I feel a gravitational pull towards pinafore dresses with tights, A-line suede minis and Margaret Howell kilts. They feel crucial to my being able to leave the house, this is despite not even owning a kilt or a pinafore and living in jeans for 348 days a year.
In my defence, I think enthusiastic thoughts about knitwear all year long, but as soon as the trick-or-treat stuff appears in supermarkets, my brain switches into autumn mode and all I want to wear are cable knit cardigans and roll necks. My neck is too short, my face too round and my hair too long to look good in a roll neck – I do not have the delicate bone structure of a young Mia Farrow. Despite this, I own six of them. God loves a trier.

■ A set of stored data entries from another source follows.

(** What a round leaves alone. *)
Definition keeps r r' : Prop := state r' = state r /\ rterm r' = rterm r /\ rlog r' = rlog r.

Lemma send_append_fields ctxErr peer t r req :
  replicateOnce_send ctxErr peer t r = Ok (SendAppend req) ->
  let next := mapGet (nextIndex r) peer in
  state r = Leader /\ rterm r = t /\ snapIndex (rlog r) < next /\ ae_Term req = t /\ ae_PrevLogIndex req = next - 1 /\
  ae_PrevLogTerm req = term0 (rlog r) (next - 1) /\
  lenN (ae_Entries req) = N.min (lastIndex (rlog r)) (next - 1 + MaxAppendEntries (cfg r)) - (next - 1).
Proof.
  unfold replicateOnce_send. destruct (_ || _ || _) eqn:Hg; [done|].
  apply orb_false_iff in Hg as [[_ Hst%negb_false_iff]%orb_false_iff Ht%negb_false_iff]. apply bool_decide_eq_true in Hst. apply N.eqb_eq in Ht.
  destruct (N.leb_spec (mapGet (nextIndex r) peer) (snapIndex (rlog r))) as [|Hn]; [done|]. intros Hb.
  apply bind_Ok in Hb as (es & Hs & Hb). injection Hb as <-. cbn zeta. split_and!; try done. cbn.
  set (next := mapGet (nextIndex r) peer) in *. set (hi := N.min _ _) in *. unfold slice in Hs.
  destruct (N.leb_spec next (snapIndex (rlog r))); [lia|]. destruct (N.ltb_spec (lastIndex (rlog r)) hi); [lia|]. cbn [orb] in Hs.
  destruct (N.ltb_spec hi next); injection Hs as <-; [rewrite lenN_nil; lia|].
  rewrite lenN_take, lenN_drop. unfold lastIndex in *. lia.
Qed.

Lemma advanceCommit_keeps r r' : advanceCommitLocked r = Ok r' -> keeps r r' /\ matchIndex r' = matchIndex r /\ nextIndex r' = nextIndex r.
Proof. intros Ha. by apply advanceCommit_spec in Ha as [->|(c & -> & _)]. Qed.

Lemma recordAck_keeps peer sentAt r :
  keeps r (recordAckLocked peer sentAt r) /\ matchIndex (recordAckLocked peer sentAt r) = matchIndex r /\
  nextIndex (recordAckLocked peer sentAt r) = nextIndex r.
Proof. unfold recordAckLocked. by case_match. Qed.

On Sunday afternoons, I check the five streaming services we subscribe to for You’ve Got Mail, then remember they keep it behind lock and key at this prime time of year, only accessible to saps like me for the princely sum of £3.99. The same happens with Practical Magic, so I watch Notting Hill again.

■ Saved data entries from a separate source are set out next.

(* ===== verification/Reader.v ===== *)
(** * Callers of ReadIndex and the reader they share (internal/raft/apply.go)

    [ReadIndex] hands a request to [runReader] over a buffered channel and waits for its answer; the reader takes
    whatever has queued up, confirms leadership once for the whole batch, and answers every request of it.
    The events below are the points where one of these goroutines acts, in any order, each at a moment with its own clock and
    its own state of the replica. The theorem is the link between a caller and [ReadIndex.v]: a call that returns
    without an error was served by a confirmation that began after the call, in the order the linearizability theorem asks for. *)

From S2P Require Import Prelude Types RaftLog Storage Raft RaftFacts Cluster Run Election LogCore LogFacts Agree AgreeSteps Agreement Acknowledge ReadIndex.

#[local] Open Scope N_scope.

Section Reader.
Context {S SM : Type}.
#[local] Abbreviation Raft := (Raft S SM).

(** Where the reader is. *)
Inductive readerPC :=
| RdIdle                                             (* waits for a request, or for the stop *)
| RdDraining (batch : list nat)
| RdDrained (batch : list nat)                       (* the channel was empty; about to confirm *)
| RdConfirming (t readIndex : N) (start : Z) (batch : list nat)
| RdExited.

(** What a call returns: nil, an error of the replica, or the error of its context. *)
Inductive callResult :=
| CallNil
| CallError (err : raftError)
| CallContext.

(** Where a caller is: in the first select, in the second, in [waitApplied], or back. *)
Inductive callerPC :=
| CalQueueing
| CalQueued
| CalWaiting (index : N)
| CalReturned (res : callResult).

Record reads := mkReads {
  readCh : list nat;                                 (* the requests buffered in the channel *)
  rd_pc : readerPC;
  rd_done : gmap nat (N + raftError);                (* what was sent on each request's channel *)
  rd_callers : gmap nat callerPC;
  rd_stop : bool;                                    (* stopCh is closed *)
}.

#[global] Instance eta_reads : Eta reads := fun s => mkReads (readCh s) (rd_pc s) (rd_done s) (rd_callers s) (rd_stop s).

Definition reads_start : reads := mkReads [] RdIdle ∅ ∅ false.

Definition readChCap : nat := N.to_nat 4096.

Inductive revent :=
| EvCall (id : nat)
| EvEnqueue (id : nat)
| EvCancel (id : nat)
| EvCallerStop (id : nat)
| EvResult (id : nat)
| EvApplied (id : nat)
| EvReceive
| EvDrain
| EvDrained
| EvConfirm
| EvCheck
| EvDeadline
| EvReaderStop
| EvExit
| EvStop.

Definition returns (id : nat) (res : callResult) (s : reads) : reads := s <| rd_callers := <[id := CalReturned res]> (rd_callers s) |>.

(** A call that has not returned. *)
Definition in_call (id : nat) (s : reads) : bool :=
  match rd_callers s !! id with None | Some (CalReturned _) => false | Some _ => true end.

(** The answers to a batch. The channels hold one value: a second send on one would block. *)
Fixpoint answer_all (batch : list nat) (ans : N + raftError) (d : gmap nat (N + raftError)) : option (gmap nat (N + raftError)) :=
  match batch with
  | [] => Some d
  | id :: batch =>
      match d !! id with
      | Some _ => None
      | None => answer_all batch ans (<[id := ans]> d)
      end
  end.

Definition answer (batch : list nat) (ans : N + raftError) (s : reads) : option reads :=
  d ← answer_all batch ans (rd_done s);
  Some (s <| rd_done := d |> <| rd_pc := RdIdle |>).

(** One step of one goroutine, while the clock and the replica are [e] and [r]. *)
Definition read_step (e : Env) (r : Raft) (ev : revent) (s : reads) : option reads :=
  match ev with
  | EvCall id =>
      match rd_callers s !! id with
      | None => Some (s <| rd_callers := <[id := CalQueueing]> (rd_callers s) |>)
      | Some _ => None
      end
  | EvEnqueue id =>
      match rd_callers s !! id with
      | Some CalQueueing =>
          if (length (readCh s) <? readChCap)%nat
          then Some (s <| readCh := readCh s ++ [id] |> <| rd_callers := <[id := CalQueued]> (rd_callers s) |>)
          else None
      | _ => None
      end
  | EvCancel id => if in_call id s then Some (returns id CallContext s) else None
  | EvCallerStop id => if rd_stop s && in_call id s then Some (returns id (CallError ErrStopped) s) else None
  | EvResult id =>
      match rd_callers s !! id, rd_done s !! id with
      | Some CalQueued, Some (inr err) => Some (returns id (CallError err) s)
      | Some CalQueued, Some (inl index) => Some (s <| rd_callers := <[id := CalWaiting index]> (rd_callers s) |>)
      | _, _ => None
      end
  | EvApplied id =>
      match rd_callers s !! id with
      | Some (CalWaiting index) => if waitApplied_check index r then Some (returns id CallNil s) else None
      | _ => None
      end
  | EvReceive =>
      match rd_pc s, readCh s with
      | RdIdle, id :: queue => Some (s <| readCh := queue |> <| rd_pc := RdDraining [id] |>)
      | _, _ => None
      end
  | EvDrain =>
      match rd_pc s, readCh s with
      | RdDraining batch, id :: queue => Some (s <| readCh := queue |> <| rd_pc := RdDraining (batch ++ [id]) |>)
      | _, _ => None
      end
  | EvDrained =>
      match rd_pc s, readCh s with
      | RdDraining batch, [] => Some (s <| rd_pc := RdDrained batch |>)
      | _, _ => None
      end
  | EvConfirm =>
      match rd_pc s with
      | RdDrained batch =>
          match (confirmLeadership_begin e r).2 with
          | inr err => answer batch (inr err) s
          | inl (t, readIndex, start) => Some (s <| rd_pc := RdConfirming t readIndex start batch |>)
          end
      | _ => None
      end
  | EvCheck =>
      match rd_pc s with
      | RdConfirming t readIndex start batch =>
          match confirmLeadership_check t readIndex start r with
          | None => Some s
          | Some ans => answer batch ans s
          end
      | _ => None
      end
  | EvDeadline =>
      match rd_pc s with
      | RdConfirming _ _ _ batch => answer batch (inr (NotLeaderError "")) s
      | _ => None
      end
  | EvReaderStop =>
      match rd_pc s with
      | RdConfirming _ _ _ batch => if rd_stop s then answer batch (inr ErrStopped) s else None
      | _ => None
      end
  | EvExit =>
      match rd_pc s with
      | RdIdle => if rd_stop s then Some (s <| rd_pc := RdExited |>) else None
      | _ => None
      end
  | EvStop => Some (s <| rd_stop := true |>)
  end.

(** A moment: the clock, the replica, and what happens. *)
#[local] Abbreviation moment := (Env * Raft * revent)%type.

Fixpoint run_reads (tr : list moment) (s : reads) : option reads :=
  match tr with
  | [] => Some s
  | (e, r, ev) :: tr => s' ← read_step e r ev s; run_reads tr s'
  end.

Lemma run_reads_app tr1 tr2 s : run_reads (tr1 ++ tr2) s = run_reads tr1 s ≫= run_reads tr2.
Proof.
  revert s. induction tr1 as [|[[e r] ev] tr1 IH]; intros s; [done|]. cbn [run_reads app]. destruct (read_step e r ev s); [apply IH|done].
Qed.

Lemma run_reads_snoc tr e r ev s s' :
  run_reads (tr ++ [(e, r, ev)]) s = Some s' -> exists s1, run_reads tr s = Some s1 /\ read_step e r ev s1 = Some s'.
Proof.
  rewrite run_reads_app. intros (s1 & H1 & (s2 & H2 & [= ->])%bind_Some)%bind_Some. by exists s1.
Qed.

(** ** Every request is answered once *)

(** The requests the reader has taken and not answered. *)
Definition batch_of (pc : readerPC) : list nat :=
  match pc with RdDraining batch | RdDrained batch | RdConfirming _ _ _ batch => batch | _ => [] end.

(** A request that was put on the channel. *)
Definition issued (id : nat) (s : reads) : Prop := exists c, rd_callers s !! id = Some c /\ c <> CalQueueing.

Record orderly (s : reads) : Prop := mkOrderly {
  or_nodup : NoDup (batch_of (rd_pc s) ++ readCh s);
  or_open : forall id, id ∈ batch_of (rd_pc s) ++ readCh s -> issued id s /\ rd_done s !! id = None;
  or_done : forall id ans, rd_done s !! id = Some ans -> issued id s;
}.

Lemma answer_all_total batch ans : forall d, NoDup batch -> (forall id, id ∈ batch -> d !! id = None) ->
  exists d', answer_all batch ans d = Some d' /\ forall id, d' !! id = (if decide (id ∈ batch) then Some ans else d !! id).
Proof.
  induction batch as [|b batch IH]; intros d Hn Hd; cbn [answer_all].
  { exists d. split; [done|]. intros id. by rewrite decide_False by apply not_elem_of_nil. }
  apply NoDup_cons in Hn as [Hb Hn]. rewrite (Hd b) by left.
  destruct (IH (<[b := ans]> d) Hn) as (d' & -> & Hd').
  { intros id Hid. rewrite lookup_insert_ne by (by intros ->). apply Hd. by right. }
  exists d'. split; [done|]. intros id. rewrite Hd'. destruct (decide (id = b)) as [->|Hne].
  - rewrite decide_False by done. rewrite lookup_insert_eq, decide_True by left. done.
  - rewrite lookup_insert_ne by done. by rewrite (decide_ext (id ∈ batch) (id ∈ b :: batch)) by set_solver.
Qed.

Lemma answer_orderly batch ans s :
  orderly s -> batch_of (rd_pc s) = batch ->
  exists d, answer batch ans s = Some (s <| rd_done := d |> <| rd_pc := RdIdle |>) /\
    forall id, d !! id = (if decide (id ∈ batch) then Some ans else rd_done s !! id).
Proof.
  intros [Hn Ho Hd] <-. apply NoDup_app in Hn as (Hn & _ & _). unfold answer.
  destruct (answer_all_total (batch_of (rd_pc s)) ans (rd_done s) Hn) as (d & -> & Hd'); [|by exists d].
  intros id Hid. apply Ho. apply elem_of_app. by left.
Qed.

Lemma answered_orderly batch ans s s' :
  orderly s -> batch_of (rd_pc s) = batch -> answer batch ans s = Some s' -> orderly s'.
Proof.
  intros Hor Hb. destruct (answer_orderly batch ans s Hor Hb) as (d & -> & Hd). intros [= <-]. destruct Hor as [Hn Ho Hdn].
  rewrite Hb in *. apply NoDup_app in Hn as (_ & Hdis & Hn). split; cbn.
  - done.
  - intros id Hid. destruct (Ho id) as [Hi Hnone]; [apply elem_of_app; by right|]. split; [done|].
    rewrite Hd, decide_False; [done|]. intros Hin. by apply (Hdis id).
  - intros id a. rewrite Hd. destruct (decide (id ∈ batch)); [|by apply Hdn]. intros _. apply Ho, elem_of_app. by left.
Qed.

(** Only the callers move. *)
Lemma callers_orderly id c s :
  orderly s -> c <> CalQueueing \/ rd_callers s !! id = None -> orderly (s <| rd_callers := <[id := c]> (rd_callers s) |>).
Proof.
  intros [Hn Ho Hd] Hc.
  assert (Hi : forall j, issued j s -> issued j (s <| rd_callers := <[id := c]> (rd_callers s) |>)).
  { intros j (c' & Hj & Hc'). destruct (decide (j = id)) as [->|Hne].
    - exists c. cbn. rewrite lookup_insert_eq. split; [done|]. destruct Hc as [|Hnone]; [done|]. by rewrite Hnone in Hj.
    - exists c'. cbn. by rewrite lookup_insert_ne by done. }
  split; cbn; [done| |].
  - intros j Hj. destruct (Ho j Hj). split; [by apply Hi|done].
  - intros j a Hj. by eapply Hi, Hd.
Qed.

(** Only requests move, between the channel and the batch. *)
Lemma taken_orderly s queue pc :
  orderly s -> batch_of pc ++ queue = batch_of (rd_pc s) ++ readCh s -> orderly (s <| readCh := queue |> <| rd_pc := pc |>).
Proof. intros [Hn Ho Hd] He. split; cbn; [by rewrite He|by rewrite He|done]. Qed.

Lemma enqueue_orderly id s :
  orderly s -> rd_callers s !! id = Some CalQueueing ->
  orderly (s <| readCh := readCh s ++ [id] |> <| rd_callers := <[id := CalQueued]> (rd_callers s) |>).
Proof.
  intros Hor Hc. destruct (callers_orderly id CalQueued s Hor ltac:(by left)) as [Hn Ho Hd]. cbn in *.
  assert (Hni : ~ issued id s) by (intros (c & Hc' & Hne); by rewrite Hc in Hc'; injection Hc' as <-).
  assert (Hnew : rd_done s !! id = None).
  { destruct (rd_done s !! id) eqn:Hdn; [|done]. by apply (or_done _ Hor) in Hdn. }
  split; cbn.
  - rewrite app_assoc. apply NoDup_app. split_and!; [done| |by apply NoDup_singleton].
    intros j Hj ->%list_elem_of_singleton. by apply Hni, (or_open _ Hor).
  - intros j. rewrite app_assoc, elem_of_app, list_elem_of_singleton. intros [Hj| ->]; [by apply Ho|].
    split; [|done]. exists CalQueued. cbn. by rewrite lookup_insert_eq.
  - done.
Qed.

I retire affogato for the year because I cannot stop thinking about three specific desserts and they are: pumpkin pie, custard, rice pudding. Not together, though I wouldn’t say no. Custard must be made with fresh vanilla seeds and will ideally form a moat around a fruit-filled pie or a stodgy sponge pudding. If desperate, I will eat it cold from the tub with chopped banana. The rice pudding has to made with cream, it can’t come from a can and it should ideally be baked with a sprinkling of nutmeg on top. Pumpkin pie… well that’s a nightmare to find in England so I’ll just take whatever I can get.
I wait a few weeks and then threaten to make the pumpkin pie because it’s too hard to find a good one in the UK. This happens every year and I’ve never made one. My boyfriend threatens to do the same – he’s also never made one. We will absolutely both say we’re going to make a pumpkin pie again this year.

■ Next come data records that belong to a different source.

(* ===== verification/Proposals.v ===== *)
(** * Every proposal is answered once (internal/raft/apply.go, raft.go)

    A proposal's answer is sent on a channel that holds one value, most of the time by a goroutine that holds the
    replica's lock: a second answer would block the replica for good, and a proposal that is dropped leaves its caller waiting
    until its context ends. Proposals are answered where they are refused, where their entry is applied, and where
    leadership is lost or the replica stops. Over every run of a group, the answers given and the proposals
    that wait are exactly the proposals handed over since the process started, each once. *)

From S2P Require Import Prelude Types RaftLog Storage Raft RaftFacts Cluster Run Election LogCore LogFacts Agree AgreeSteps Agreement Acknowledge ReadIndex Transfer.

(** ** Counting *)
Section Counting.
Context {S SM : Type} `{Storage S} `{StateMachine SM}.
#[local] Abbreviation Raft := (Raft S SM).
Implicit Types r : Raft.

Lemma foldl_insert_values {A} (l : list (N * A)) : forall m : gmap N A,
  NoDup l.*1 -> (forall k, k ∈ l.*1 -> m !! k = None) ->
  (map_to_list (foldl (fun m ip => <[ip.1 := ip.2]> m) m l)).*2 ≡ₚ (map_to_list m).*2 ++ l.*2.
Proof.
  induction l as [|[k x] l IH]; intros m Hn Hf; cbn [foldl]; [by rewrite app_nil_r|]. rewrite fmap_cons in Hn, Hf. apply NoDup_cons in Hn as [Hk Hn].
  rewrite IH; [|done|].
  - cbn. rewrite map_to_list_insert by (apply Hf; by left). cbn. by rewrite Permutation_middle.
  - intros k' Hk'. cbn. rewrite lookup_insert_ne by (by intros ->). apply Hf. by right.
Qed.

Lemma waiting_keys first t batch : NoDup (waiting first t batch).*1 /\ forall k, k ∈ (waiting first t batch).*1 -> first <= k < first + lenN batch.
Proof.
  assert (Hl : forall a y, (waiting first t batch).*1 !! a = Some y -> y = first + N.of_nat a /\ (a < length batch)%nat).
  { intros a y. rewrite list_lookup_fmap. unfold waiting. rewrite list_lookup_imap. destruct (batch !! a) eqn:Ha; cbn; [|done].
    intros [= <-]. split; [done|by eapply lookup_lt_Some]. }
  split.
  - apply NoDup_alt. intros a b y [-> _]%Hl [E _]%Hl. lia.
  - intros k [a [-> Hlt]%Hl]%list_elem_of_lookup. unfold lenN. lia.
Qed.

Lemma waiting_ids first t batch : p_id <$> (waiting first t batch).*2 = p_id <$> batch.
Proof.
  apply list_eq. intros k. unfold waiting. rewrite !list_lookup_fmap, list_lookup_imap. by destruct (batch !! k).
Qed.

(** Nobody waits beyond the end of the log. *)
Definition within r : Prop := forall k, is_Some (waiters r !! k) -> k <= lastIndex (rlog r).

Lemma accepted_pending batch r r' : within r -> accepted batch r r' -> pending r' ≡ₚ pending r ++ (p_id <$> batch).
Proof.
  intros Hw (_ & _ & _ & _ & _ & Hre & _ & Hwa). unfold pending. rewrite Hre, Hwa.
  destruct (waiting_keys (lastIndex (rlog r) + 1) (rterm r) batch) as [Hn Hk].
  rewrite foldl_insert_values; [|done|].
  - rewrite fmap_app, waiting_ids. by rewrite app_assoc.
  - intros k Hin%Hk. destruct (waiters r !! k) eqn:E; [|done]. pose proof (Hw k ltac:(by rewrite E)). lia.
Qed.

Lemma accepted_within batch r r' : within r -> accepted batch r r' -> within r'.
Proof.
  intros Hw (Hlog & _ & _ & _ & _ & _ & _ & Hwa) k [p Hp]. rewrite Hwa in Hp.
  assert (Hli : lastIndex (rlog r') = lastIndex (rlog r) + lenN batch).
  { rewrite Hlog. unfold lastIndex. cbn. rewrite lenN_app. unfold proposalEntries, lenN. rewrite length_imap. lia. }
  apply foldl_insert_origin in Hp as [Hin|Hold].
  - apply (list_elem_of_fmap_2 fst), waiting_keys in Hin. cbn in Hin. lia.
  - pose proof (Hw k ltac:(by exists p)). lia.
Qed.

Lemma refused_pending batch r r' : refused batch r r' -> pending r' ≡ₚ pending r ++ (p_id <$> batch).
Proof.
  intros [err ->]. unfold pending. cbn. rewrite fmap_app, <- list_fmap_compose, <- !app_assoc. f_equiv. by rewrite Permutation_app_comm.
Qed.

Lemma appendProposals_pending batch r r' : within r -> appendProposals batch r = Ok r' -> pending r' ≡ₚ pending r ++ (p_id <$> batch).
Proof. intros Hw [Hr|Ha]%appendProposals_cases; [by apply refused_pending|by apply accepted_pending]. Qed.

(** *** The applier *)
Lemma answerWaiters_pending ers : forall r, pending (foldl answerWaiter r ers) ≡ₚ pending r.
Proof.
  induction ers as [|er ers IH]; intros r; [done|]. cbn [foldl]. rewrite IH. unfold answerWaiter, pending.
  destruct (waiters r !! ent_Index er.1) as [p|] eqn:Hw; [|done]. cbn. rewrite fmap_app, <- app_assoc. f_equiv.
  rewrite <- (map_to_list_delete _ _ _ Hw). done.
Qed.

Lemma applier_step_pending pc r r' pc' : applier_step pc r = Ok (r', pc') -> pending r' ≡ₚ pending r /\ waiters r' ⊆ waiters r.
Proof.
  intros Hb. destruct pc as [|snap|snap|es|es results|index|index data|index t data|index t]; cbn in Hb.
  - unfold applier_wake in Hb. repeat case_match; by inv_ok.
  - apply bind_Ok in Hb as (sm & _ & Hb). by inv_ok.
  - by inv_ok.
  - apply bind_Ok in Hb as ([sm outs] & _ & Hb). by inv_ok.
  - unfold applier_finish in Hb. destruct (last es); [|done]. inv_ok.
    split; [exact (answerWaiters_pending (zip es results) r)|exact (answerWaiters_waiters (zip es results) r)].
  - by inv_ok.
  - by inv_ok.
  - injection Hb as Hb. unfold takeSnapshot_save in Hb. destruct (SaveSnapshot _ _ _ _) as [st []]; by injection Hb as <- <-.
  - by inv_ok.
Qed.
End Counting.

(** ** Runs *)
Section Runs.
Context {S SM : Type} `{StorageLaws S} `{StateMachine SM}.
Context (peers : list string) (config : string -> Config) (sm0 : SM) `{!SnapshotLaw sm0}.
Context (peers_nodup : NoDup peers) (peers_named : "" ∉ peers).
Context (config_id : forall i, ID (config i) = i) (config_peers : forall i, Peers (config i) = peers).

#[local] Abbreviation NodeSt := (NodeSt S SM).
#[local] Abbreviation Cluster := (Cluster S SM).
Implicit Types n : NodeSt.

(** Only a leader has anybody waiting, and nobody beyond the end of its log. *)
Definition waits n : Prop := (waiters (nd_raft n) <> ∅ -> state (nd_raft n) = Leader) /\ within (nd_raft n).

(** A leader's log does not shrink. *)
Lemma leading_grows h h' i n n' :
  node_inv peers sm0 h i n -> follows peers i h (nd_raft n) h' (nd_raft n') -> state (nd_raft n) = Leader -> state (nd_raft n') = Leader ->
  leading (nd_raft n) (nd_raft n') -> lastIndex (rlog (nd_raft n)) <= lastIndex (rlog (nd_raft n')).
Proof.
  intros Hn Hfo Hl Hl' [_ E _]. pose proof (ni_rel _ _ _ _ _ Hn) as Hr. pose proof (fo_rel _ _ _ _ _ _ Hfo) as Hr'.
  destruct (rr_leader _ _ _ _ Hr Hl) as (_ & Hll & _), (rr_leader _ _ _ _ Hr' Hl') as (_ & Hll' & _).
  destruct (rr_log _ _ _ _ Hr) as [Hm _], (rr_log _ _ _ _ Hr') as [Hm' _]. rewrite (rep_lastIndex _ _ Hm), (rep_lastIndex _ _ Hm'), Hll, Hll', E.
  pose proof (prefix_length _ _ (ev_llog _ _ (mv_evolves _ _ _ (fo_moves _ _ _ _ _ _ Hfo)) (rterm (nd_raft n)))) as Hlen. unfold lenN. lia.
Qed.

Lemma waits_fewer h h' i ms n n' out :
  node_inv peers sm0 h i n -> follows peers i h (nd_raft n) h' (nd_raft n') -> reading ms n n' out -> waits n ->
  waiters (nd_raft n') ⊆ waiters (nd_raft n) -> (state (nd_raft n) = Leader -> state (nd_raft n') = Leader \/ waiters (nd_raft n') = ∅) -> waits n'.
Proof.
  intros Hn Hfo Hrd [Hst Hw] Hsub Hdr.
  assert (Hlead : waiters (nd_raft n') <> ∅ -> state (nd_raft n) = Leader /\ state (nd_raft n') = Leader).
  { intros Hne. assert (Hl : state (nd_raft n) = Leader).
    { apply Hst. intros E. rewrite E in Hsub. apply Hne. apply (anti_symm (⊆)); [done|apply map_empty_subseteq]. }
    split; [done|]. by destruct (Hdr Hl). }
  split; [by intros [_ ?]%Hlead|]. intros k [p Hp]. destruct Hlead as [Hl Hl']; [intros E; by rewrite E, lookup_empty in Hp|].
  etrans; [apply (Hw k); exists p; by eapply lookup_weaken|]. destruct (rd_leader _ _ _ _ Hrd Hl') as [[_ Hle]|Hwin]; [by eapply leading_grows|].
  rewrite (wi_state _ _ Hwin) in Hl. done.
Qed.

Lemma waits_step h h' i ms n n' out :
  node_inv peers sm0 h i n -> follows peers i h (nd_raft n) h' (nd_raft n') -> node_step ms n n' out -> waits n ->
  waits n' /\ ((exists batch, proposing n n' batch /\ out = []) \/ pending (nd_raft n') ≡ₚ pending (nd_raft n)).
Proof.
  intros Hn Hfo Hst Hw. pose proof (node_step_reading peers sm0 h i ms n n' out Hn Hst) as Hrd.
  destruct (node_step_kinds _ _ _ _ Hst) as [(Hc & _ & _)|[(batch & r' & Hne & Hap & -> & ->)|[(r' & pc & Hap & ->)|
    [(target & r' & t & Hb & ->)|(t & target & Hin & ->)]]]].
  - split; [|right; apply Hc]. eapply waits_fewer; [done..|apply Hc|apply Hc].
  - split; [|left; exists batch; split_and!; [split; [done|by exists r']|done]]. destruct (appendProposals_cases _ _ _ Hap) as [[err ->]|Hac]; [done|].
    split; cbn; [intros _; apply Hac|]. eapply accepted_within; [apply Hw|done].
  - pose proof (applier_step_pending _ _ _ _ Hap) as [Hp Hsub]. split; [|by right]. apply applier_step_post, (f_equal (fst)) in Hap.
    eapply waits_fewer; [done..|]. intros Hl. left. cbn. unfold seat in Hap. injection Hap as E1 E2 E3 E4 E5. congruence.
  - revert Hb. unfold transfer_begin. repeat case_match; intros [= <- _]. split; [done|by right].
  - cbn. unfold transfer_cleanup. case_match; (split; [done|by right]).
Qed.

Every hot drink is pumpkin-spiced and I refuse to try or buy any of them. I make disparaging comments about how basic and grotesque they are while contemplating when to make my pie, using pumpkin-spiced mush from a can.
I crave hot chocolate as if I’m trying to reach my daily water consumption target. The first sip is liquid heaven, by the end I feel sick as a dog. I’ll forget and do it again the following day.
I become possessed by the desire to walk through parks to see as many vivid red and orange leaves as possible, forgetting that this is London where our native sycamores just get a bit brown and frazzled. Vermont it ain’t.
The weather obsession is off the chart. September is usually too hot and how are we supposed to wear cable knits when it’s warm enough to sunbathe? In October it rains for 31 straight days, so that becomes my new weather beef because the leaves all turn to mush before I can admire their crisp shatter underfoot. By the end of October, it’s either freezing and we’ve transitioned to winter thermals or we’re having a freak heatwave again. Either way, many comments are made that we didn’t even have an autumn this year.
Happy 1st October, friends! Do you go through the same predictable autumn rigmarole? Why are we like this?!
This is just a seasonal amuse-bouche for the start of my favourite month – I’ll be back again this week with the September edition of All Things Considered!
E x
The Lake District is gorgeous this time of year. I always get sucked into the whole fingerless glove thing; utterly pointless. The fact is it’s your fingers that get cold not the backs of your hands.
Please let me know where I can send you a few cans of Libby's solid pumpkin. It's so easy to prepare, trust me. Do you have pre-made pie crusts? Check. Ground cinnamon, ground ginger and ground cloves (just a touch of those)? Check. I add a dash or two of cardamom if I'm feeling frisky. Eggs? Check. Evaporated milk? Check. Caster sugar (as it's called in the UK)? Check. It's a must!